Is there a simple + numerically stable way to calculate the indices of all cubes we intersect in the 8x8x8 cube ? There seems to be lots of room for division by 0 when the ray is parallel or close to parallel to one of the edges / planes.

Thanks!

I would look at a classical line-drawing algorithm to see if it can be adapted to voxel space. In the worst case, you can project the problem onto two orthogonal planes, and then use a more precise test for the voxels in the intersection of those results.

Easy peasy: "Intersection of a Line and a Box" https://www.geometrictools.com/Documentation/IntersectionLineBox.pdf

:slight_smile:

The go-to algorithm for this problem is “A Fast Voxel Traversal Algorithm for Ray Tracing”, by John Amanatides and Andrew Woo, 1987. Compared to a sequence of box intersection tests, it has the advantage of being much cheaper per step, and it cannot skip any cubes due to numerical error or the ray perfectly hitting a corner, because it always steps from one cube to an adjacent cube (so, for example, raytracing an opaque shell will never have “light leaks” through the corners).

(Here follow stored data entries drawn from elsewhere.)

(* ===== verification/Wire.v ===== *)
(** * The header of a transfer (internal/dataplane/transport.go)

    A sender begins its connection with a header: the length of a JSON text in four bytes, most
    significant first, and the text.  This file has the framing with what it uses of
    encoding/binary, encoding/json and unicode/utf8, down to bytes.  The laws are that a receiver reads the
    header that was written, whatever follows it on the connection, and nothing but such a header.  The text of an
    error of encoding/json is not modelled. *)
From S2P Require Export Peers.
From stdpp Require Import options.
From Stdlib Require Import Ascii.

Definition maxTransferHeaderBytes : Z := 64 * 1024.
Definition transferProtocolRsync : string := "rsync".

Record transferHeader := MkTransferHeader {
  th_Destination : string;
  th_Snapshot : string;
  th_Source : string;
  th_Protocol : string
}.

#[export] Instance transferHeader_eq_dec : EqDecision transferHeader.
Proof. solve_decision. Defined.

(** ** Package unicode/utf8 *)

Definition code (c : ascii) : nat := nat_of_ascii c.
Definition within (lo hi : nat) (c : ascii) : bool := bool_decide (lo ≤ code c ≤ hi)%nat.
Definition continuation : ascii → bool := within 128 191.
Lemma ParseRsyncStats_lines lines : lines ≠ [] → Forall plain_line lines →
  ParseRsyncStats (strings_Join lines newline) = fold_left stats_line lines no_stats.
Proof.
  intros Hne Hl. unfold ParseRsyncStats. rewrite ReplaceByte_absent.
  - change newline with (String line_feed ""). rewrite Split_Join; [by apply scan_plain|done|].
    eapply Forall_impl; [exact Hl|]. by intros l [[? _] _].
  - clear Hne. induction Hl as [|l lines [[_ Hr] _] Hl IH]; [done|]. destruct lines as [|m lines]; [done|].
    rewrite Join_cons by done. rewrite !ContainsByte_app, Hr, IH. done.
Qed.

(** C37: the summary of rsync is read back.  Whatever lines come first (of progress, warnings), when the lines
    after them that tell something are those that rsync prints with --stats, in order, with whatever other lines between
    them, then the statistics that are read are: the numbers of files and of transferred files, the three sizes and the two
    byte counts of the summary as they were printed, with or without commas between the digits; the rate and
    the speedup as their numbers are read; and the percentage of the progress before.  What the progress
    said of bytes and rate is replaced.  Each line is shorter than a
    scanner's buffer, and those of the summary have no space at their ends. *)
Theorem summary_read_back before rest files nfiles tail transferred ntransferred size nsize moved nmoved
    sent nsent received nreceived rate total speedup :
  Forall plain_line (before ++ rest) → Forall (λ l, TrimSpace l = l) rest →
  filter (λ l, says_nothing l = false) rest =
    [files_line files tail; transferred_line transferred; size_line size; moved_line moved;
     sent_line sent received rate; speedup_line total speedup] →
  spells files nfiles → stops count_byte tail → spells transferred ntransferred → spells size nsize →
  spells moved nmoved → spells sent nsent → spells received nreceived →
  number_word rate → number_word total → number_word speedup →
  ParseRsyncStats (strings_Join (before ++ rest) newline) =
  MkTransferStats (ts_Percent (fold_left stats_line before no_stats)) nmoved (parseLeadingUint rate) ntransferred nfiles
    nsize nsent nreceived (float_of (number_field speedup)) true.
Proof.
  intros Hl Ht Hf H1 H2 H3 H4 H5 H6 H7 H8 H9 H10.
  rewrite ParseRsyncStats_lines; [|by destruct before, rest|done].
  rewrite fold_left_app.
  rewrite (fold_stats_filter _ rest) by done.
  assert (Forall (λ l, TrimSpace l = l) (filter (λ l, says_nothing l = false) rest)) as Ht'.
  { apply Forall_forall. intros l [_ Hin]%list_elem_of_filter. by eapply Forall_forall in Ht. }
  rewrite Hf in Ht' |- *. rewrite !Forall_cons in Ht'. destruct_and! Ht'. cbn [fold_left].
  generalize (fold_left stats_line before no_stats). intros st.
  rewrite (files_stats _ _ nfiles), (transferred_stats _ _ ntransferred), (size_stats _ _ nsize), (moved_stats _ _ nmoved),
    (sent_stats _ _ nsent _ nreceived), speedup_stats by done. reflexivity.
Qed.
End Summary.

(** The output of the source's tests in three writes, the second one to the other stream. *)
Definition split_output : list rsync_write :=
  [MkRsyncWrite true (String.substring 0 70 sample_output) (Ok tt); MkRsyncWrite false "a warning" (Ok tt);
   MkRsyncWrite true (String.substring 70 1000 sample_output) (Ok tt)].

Lemma progress_by_line_witness :
  (runRsyncCommand true split_output None).2 =
    [MkTransferStats 50 1024 1048576 0 0 0 0 0 float_zero false; MkTransferStats 100 2048 2097152 0 0 0 0 0 float_zero false;
     ParseRsyncStats (all_output split_output)] ∧
  runRsyncCommand true split_output None =
    (ParseRsyncStats (all_output split_output), None,
     omap line_progress (removelast (pieces (standard_output split_output))) ++ [ParseRsyncStats (all_output split_output)]).
Proof. split; [by vm_compute|]. apply (progress_by_line split_output None). by repeat constructor. Defined.
(* ===== verification/CliFlags.v ===== *)
(** * The flags of the data plane's commands (internal/cli/cli.go)

    The options of [serve-target], [send-source] and [restore], the flags that set them, and
    the dispatch on the command.  The manager's own flags only carry values to the manager. *)
From S2P Require Export Flags.
From stdpp Require Import options.
From Stdlib Require Import Ascii.

(** ** Commands *)

Inductive app_command :=
  | Version
  | Manager (args : list string)
  | ServeTarget (args : list string)
  | SendSource_ (args : list string)
  | Restore_ (args : list string)
  | Help.

(** [App.Run], up to the command it runs. *)
Definition App_Run (args : list string) : result app_command :=
  match args with
  | _ :: command :: rest =>
      if decide (command = "version") then Ok Version
      else if decide (command = "manager") then Ok (Manager rest)
      else if decide (command = "serve-target") then Ok (ServeTarget rest)
      else if decide (command = "send-source") then Ok (SendSource_ rest)
      else if decide (command = "restore") then Ok (Restore_ rest)
      else if decide (command = "help" ∨ command = "-h" ∨ command = "--help") then Ok Help
      else Err (ErrNew ("unknown command " +:+ Quote command))
  | _ => Err (ErrNew "missing command")
  end.

(** The default of [--control-grpc-namespace] (internal/manager/control_tls.go). *)
Definition DefaultNamespace : string := "kube-rsync-machine-operator".

(** ** serve-target *)

Record ServeTargetFlags := MkServeTargetFlags {
  sf_target : string;
  sf_runID : string;
  sf_tlsDir : string;
  sf_controlGRPCEndpoint : string;
  sf_controlGRPCNamespace : string;
  sf_runNamespace : string;
  sf_runName : string;
  sf_targetNamespace : string;
  sf_targetName : string;
  sf_listen : string;
  sf_timestamp : string;
  sf_strategy : string;
  sf_restoreSnapshot : string;
  sf_restoreSource : string;
  sf_restoreWriter : string;
  sf_retentionHourly : Z;
  sf_retentionDaily : Z;
  sf_retentionWeekly : Z;
  sf_retentionMonthly : Z;
  sf_sources : list string
}.

#[export] Instance ServeTargetFlags_eta : Eta ServeTargetFlags := λ r,
  MkServeTargetFlags (sf_target r) (sf_runID r) (sf_tlsDir r) (sf_controlGRPCEndpoint r) (sf_controlGRPCNamespace r)
    (sf_runNamespace r) (sf_runName r) (sf_targetNamespace r) (sf_targetName r) (sf_listen r) (sf_timestamp r)
    (sf_strategy r) (sf_restoreSnapshot r) (sf_restoreSource r) (sf_restoreWriter r) (sf_retentionHourly r)
    (sf_retentionDaily r) (sf_retentionWeekly r) (sf_retentionMonthly r) (sf_sources r).

(** [now] is the time the process starts, as a snapshot's timestamp. *)
Definition serve_target_defaults (now : string) : ServeTargetFlags :=
  MkServeTargetFlags "" "" "" "" DefaultNamespace "" "" "" "" ":873" now "snapshot" "" "" "" 24 7 8 12 [].

Definition serve_target_flags : list (flag ServeTargetFlags) :=
  [string_flag "target" sf_target; string_flag "run-id" sf_runID; string_flag "tls-dir" sf_tlsDir;
   string_flag "control-grpc-endpoint" sf_controlGRPCEndpoint;
   string_flag "control-grpc-namespace" sf_controlGRPCNamespace;
   string_flag "run-namespace" sf_runNamespace; string_flag "run-name" sf_runName;
   string_flag "target-namespace" sf_targetNamespace; string_flag "target-name" sf_targetName;
   string_flag "listen" sf_listen; string_flag "timestamp" sf_timestamp; string_flag "strategy" sf_strategy;
   string_flag "restore-snapshot" sf_restoreSnapshot; string_flag "restore-source" sf_restoreSource;
   string_flag "restore-writer" sf_restoreWriter;
   int_flag "retention-hourly" sf_retentionHourly; int_flag "retention-daily" sf_retentionDaily;
   int_flag "retention-weekly" sf_retentionWeekly; int_flag "retention-monthly" sf_retentionMonthly;
   list_flag "source" sf_sources].

(** ** send-source *)

Record SendSourceFlags := MkSendSourceFlags {
  xf_source : string;
  xf_target : string;
  xf_targetEndpoint : string;
  xf_tlsDir : string;
  xf_controlGRPCEndpoint : string;
  xf_controlGRPCNamespace : string;
  xf_runNamespace : string;
  xf_runName : string;
  xf_sourceNamespace : string;
  xf_sourceName : string;
  xf_targetNamespace : string;
  xf_targetName : string;
  xf_deleteExtra : bool;
  xf_oneFileSystem : bool;
  xf_dryRun : bool
}.

#[export] Instance SendSourceFlags_eta : Eta SendSourceFlags := λ r,
  MkSendSourceFlags (xf_source r) (xf_target r) (xf_targetEndpoint r) (xf_tlsDir r) (xf_controlGRPCEndpoint r)
    (xf_controlGRPCNamespace r) (xf_runNamespace r) (xf_runName r) (xf_sourceNamespace r) (xf_sourceName r)
    (xf_targetNamespace r) (xf_targetName r) (xf_deleteExtra r) (xf_oneFileSystem r) (xf_dryRun r).

Definition send_source_defaults : SendSourceFlags :=
  MkSendSourceFlags "" "" "" "" "" DefaultNamespace "" "" "" "" "" "" false false false.

Definition send_source_flags : list (flag SendSourceFlags) :=
  [string_flag "source" xf_source; string_flag "target" xf_target; string_flag "target-endpoint" xf_targetEndpoint;
   string_flag "tls-dir" xf_tlsDir; string_flag "control-grpc-endpoint" xf_controlGRPCEndpoint;
   string_flag "control-grpc-namespace" xf_controlGRPCNamespace;
   string_flag "run-namespace" xf_runNamespace; string_flag "run-name" xf_runName;
   string_flag "source-namespace" xf_sourceNamespace; string_flag "source-name" xf_sourceName;
   string_flag "target-namespace" xf_targetNamespace; string_flag "target-name" xf_targetName;
   bool_flag "delete" xf_deleteExtra; bool_flag "one-file-system" xf_oneFileSystem; bool_flag "dry-run" xf_dryRun].

(** ** restore *)

Record RestoreFlags := MkRestoreFlags {
  rf_snapshot : string;
  rf_destination : string;
  rf_tlsDir : string;
  rf_controlGRPCEndpoint : string;
  rf_controlGRPCNamespace : string;
  rf_runNamespace : string;
  rf_runName : string;
  rf_sourceNamespace : string;
  rf_sourceName : string;
  rf_snapshotSource : string;
  rf_targetEndpoint : string;
  rf_targetNamespace : string;
  rf_targetName : string;
  rf_deleteExtra : bool;
  rf_oneFileSystem : bool;
  rf_dryRun : bool
}.

#[export] Instance RestoreFlags_eta : Eta RestoreFlags := λ r,
  MkRestoreFlags (rf_snapshot r) (rf_destination r) (rf_tlsDir r) (rf_controlGRPCEndpoint r)
    (rf_controlGRPCNamespace r) (rf_runNamespace r) (rf_runName r) (rf_sourceNamespace r) (rf_sourceName r)
    (rf_snapshotSource r) (rf_targetEndpoint r) (rf_targetNamespace r) (rf_targetName r) (rf_deleteExtra r)
    (rf_oneFileSystem r) (rf_dryRun r).

Definition restore_defaults : RestoreFlags :=
  MkRestoreFlags "" "" "" "" DefaultNamespace "" "" "" "" "" "" "" "" false false false.

Definition restore_flags : list (flag RestoreFlags) :=
  [string_flag "snapshot" rf_snapshot; string_flag "destination" rf_destination; string_flag "tls-dir" rf_tlsDir;
   string_flag "control-grpc-endpoint" rf_controlGRPCEndpoint;
   string_flag "control-grpc-namespace" rf_controlGRPCNamespace;
   string_flag "run-namespace" rf_runNamespace; string_flag "run-name" rf_runName;
   string_flag "source-namespace" rf_sourceNamespace; string_flag "source-name" rf_sourceName;
   string_flag "snapshot-source" rf_snapshotSource; string_flag "target-endpoint" rf_targetEndpoint;
   string_flag "target-namespace" rf_targetNamespace; string_flag "target-name" rf_targetName;
   bool_flag "delete" rf_deleteExtra; bool_flag "one-file-system" rf_oneFileSystem; bool_flag "dry-run" rf_dryRun].

Example some_flags :
  Parse send_source_flags ["--source"; "/data"; "-target=x=y"; "--delete"; "--dry-run=false"; "rest"; "--x"] send_source_defaults
  = Ok (send_source_defaults <| xf_source := "/data" |> <| xf_target := "x=y" |> <| xf_deleteExtra := true |>).
Proof. by vm_compute. Qed.

Example an_unknown_flag :
  Parse restore_flags ["--snapshot"; "latest"; "--source"; "x"] restore_defaults
  = Err (ErrNew "flag provided but not defined: -source").
Proof. by vm_compute. Qed.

The paper is rather terse about how to initialize the algorithm, and there are some edge cases in doing that correctly, but I've sorted them out in my Rust implementation, all-is-cubes/src/raycast.rs. It is thoroughly tested including by fuzz testing. It does have some extra features you may not need (reporting faces, reporting distances, fast-forward to where the ray enters the bounds of the volume of interest), but if you strip out the code for them then they should not have any performance impact.

(The trickiest part of the initialization is captured in the function scale_to_integer_step(). Also note that when the ray direction is zero on one axis, part of t_delta becomes infinite, but the rest of the algorithm handles that just fine.)